[Saved data entries]

=== Begin Enclosure ===

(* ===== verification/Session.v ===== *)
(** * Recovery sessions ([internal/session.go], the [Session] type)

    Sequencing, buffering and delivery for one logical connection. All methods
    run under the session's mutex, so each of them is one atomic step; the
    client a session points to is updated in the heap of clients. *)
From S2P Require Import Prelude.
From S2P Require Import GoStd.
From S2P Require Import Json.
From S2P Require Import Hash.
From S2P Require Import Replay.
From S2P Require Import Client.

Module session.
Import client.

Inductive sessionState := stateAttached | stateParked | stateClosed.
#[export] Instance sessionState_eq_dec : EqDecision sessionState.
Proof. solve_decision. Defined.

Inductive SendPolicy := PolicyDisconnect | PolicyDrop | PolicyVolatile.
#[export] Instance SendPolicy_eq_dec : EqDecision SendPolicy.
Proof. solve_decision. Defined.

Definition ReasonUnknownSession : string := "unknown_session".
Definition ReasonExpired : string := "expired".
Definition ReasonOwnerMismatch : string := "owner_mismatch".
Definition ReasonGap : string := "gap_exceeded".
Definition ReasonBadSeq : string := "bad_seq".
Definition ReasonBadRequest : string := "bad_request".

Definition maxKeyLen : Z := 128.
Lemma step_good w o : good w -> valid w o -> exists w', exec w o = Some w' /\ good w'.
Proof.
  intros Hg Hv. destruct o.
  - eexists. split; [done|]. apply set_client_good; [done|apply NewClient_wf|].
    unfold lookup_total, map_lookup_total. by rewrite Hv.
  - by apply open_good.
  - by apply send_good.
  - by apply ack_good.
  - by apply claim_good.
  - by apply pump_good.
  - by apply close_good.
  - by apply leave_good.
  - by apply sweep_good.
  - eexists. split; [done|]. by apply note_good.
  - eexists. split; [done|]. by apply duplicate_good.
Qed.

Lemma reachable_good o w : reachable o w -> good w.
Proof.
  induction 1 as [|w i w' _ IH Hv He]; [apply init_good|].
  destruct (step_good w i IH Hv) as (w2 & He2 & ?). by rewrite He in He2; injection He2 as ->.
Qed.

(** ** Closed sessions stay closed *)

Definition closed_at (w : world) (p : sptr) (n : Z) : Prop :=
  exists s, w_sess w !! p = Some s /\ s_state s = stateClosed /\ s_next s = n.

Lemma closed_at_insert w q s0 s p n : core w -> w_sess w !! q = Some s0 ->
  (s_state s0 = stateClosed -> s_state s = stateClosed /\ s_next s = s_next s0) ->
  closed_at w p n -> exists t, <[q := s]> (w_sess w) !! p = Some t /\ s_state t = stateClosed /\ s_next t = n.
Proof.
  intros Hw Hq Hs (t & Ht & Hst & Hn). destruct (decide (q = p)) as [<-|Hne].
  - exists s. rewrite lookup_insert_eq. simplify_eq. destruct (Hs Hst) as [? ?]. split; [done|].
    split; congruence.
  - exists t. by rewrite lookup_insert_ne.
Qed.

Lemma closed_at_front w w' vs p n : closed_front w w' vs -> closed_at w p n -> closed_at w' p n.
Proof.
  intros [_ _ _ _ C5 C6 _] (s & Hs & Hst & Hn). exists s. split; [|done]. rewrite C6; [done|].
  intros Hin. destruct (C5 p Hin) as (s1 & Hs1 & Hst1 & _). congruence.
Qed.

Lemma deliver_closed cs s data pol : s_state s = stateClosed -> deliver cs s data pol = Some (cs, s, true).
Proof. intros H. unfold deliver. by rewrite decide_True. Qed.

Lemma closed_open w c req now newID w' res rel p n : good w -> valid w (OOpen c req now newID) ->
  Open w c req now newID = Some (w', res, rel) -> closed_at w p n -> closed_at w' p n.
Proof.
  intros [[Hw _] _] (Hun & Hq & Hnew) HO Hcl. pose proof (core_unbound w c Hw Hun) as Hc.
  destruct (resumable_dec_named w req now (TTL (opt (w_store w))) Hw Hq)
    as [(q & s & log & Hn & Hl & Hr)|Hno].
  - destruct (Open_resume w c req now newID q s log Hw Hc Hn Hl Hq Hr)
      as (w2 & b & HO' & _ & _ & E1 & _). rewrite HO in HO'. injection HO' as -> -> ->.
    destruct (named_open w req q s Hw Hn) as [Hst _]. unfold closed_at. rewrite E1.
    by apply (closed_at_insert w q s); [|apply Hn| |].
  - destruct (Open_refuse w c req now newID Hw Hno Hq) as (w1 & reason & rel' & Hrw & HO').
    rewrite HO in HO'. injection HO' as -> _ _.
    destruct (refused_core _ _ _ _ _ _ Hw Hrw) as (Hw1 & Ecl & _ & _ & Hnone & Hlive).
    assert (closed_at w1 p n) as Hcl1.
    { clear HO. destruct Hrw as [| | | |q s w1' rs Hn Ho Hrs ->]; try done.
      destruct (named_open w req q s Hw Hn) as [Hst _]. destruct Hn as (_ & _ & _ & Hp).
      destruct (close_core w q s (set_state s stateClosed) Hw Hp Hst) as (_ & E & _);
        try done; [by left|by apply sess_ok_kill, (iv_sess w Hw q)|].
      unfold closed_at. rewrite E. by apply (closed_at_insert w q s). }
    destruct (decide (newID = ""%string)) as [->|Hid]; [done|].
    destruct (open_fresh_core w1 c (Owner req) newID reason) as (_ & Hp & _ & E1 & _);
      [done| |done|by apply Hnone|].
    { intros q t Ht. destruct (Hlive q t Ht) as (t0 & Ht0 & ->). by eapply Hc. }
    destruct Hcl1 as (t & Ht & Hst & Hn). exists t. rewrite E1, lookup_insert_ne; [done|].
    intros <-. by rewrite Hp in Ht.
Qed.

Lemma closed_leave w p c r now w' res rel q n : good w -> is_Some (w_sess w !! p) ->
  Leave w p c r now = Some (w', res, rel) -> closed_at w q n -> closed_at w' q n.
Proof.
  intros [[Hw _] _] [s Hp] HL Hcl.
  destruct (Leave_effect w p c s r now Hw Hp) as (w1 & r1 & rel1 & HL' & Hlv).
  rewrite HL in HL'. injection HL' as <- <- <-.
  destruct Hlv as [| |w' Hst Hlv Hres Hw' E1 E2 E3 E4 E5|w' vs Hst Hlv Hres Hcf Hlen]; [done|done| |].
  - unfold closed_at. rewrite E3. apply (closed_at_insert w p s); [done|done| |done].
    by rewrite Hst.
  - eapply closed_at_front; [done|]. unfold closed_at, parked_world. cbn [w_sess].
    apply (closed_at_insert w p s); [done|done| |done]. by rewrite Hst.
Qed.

=== End Enclosure ===

[Exercise goal]:
Your task is to gather all lines from the entries above that hold the word "Import".

[Task solution]:
From S2P Require Import Prelude.
From S2P Require Import GoStd.
From S2P Require Import Json.
From S2P Require Import Hash.
From S2P Require Import Replay.
From S2P Require Import Client.
Import client.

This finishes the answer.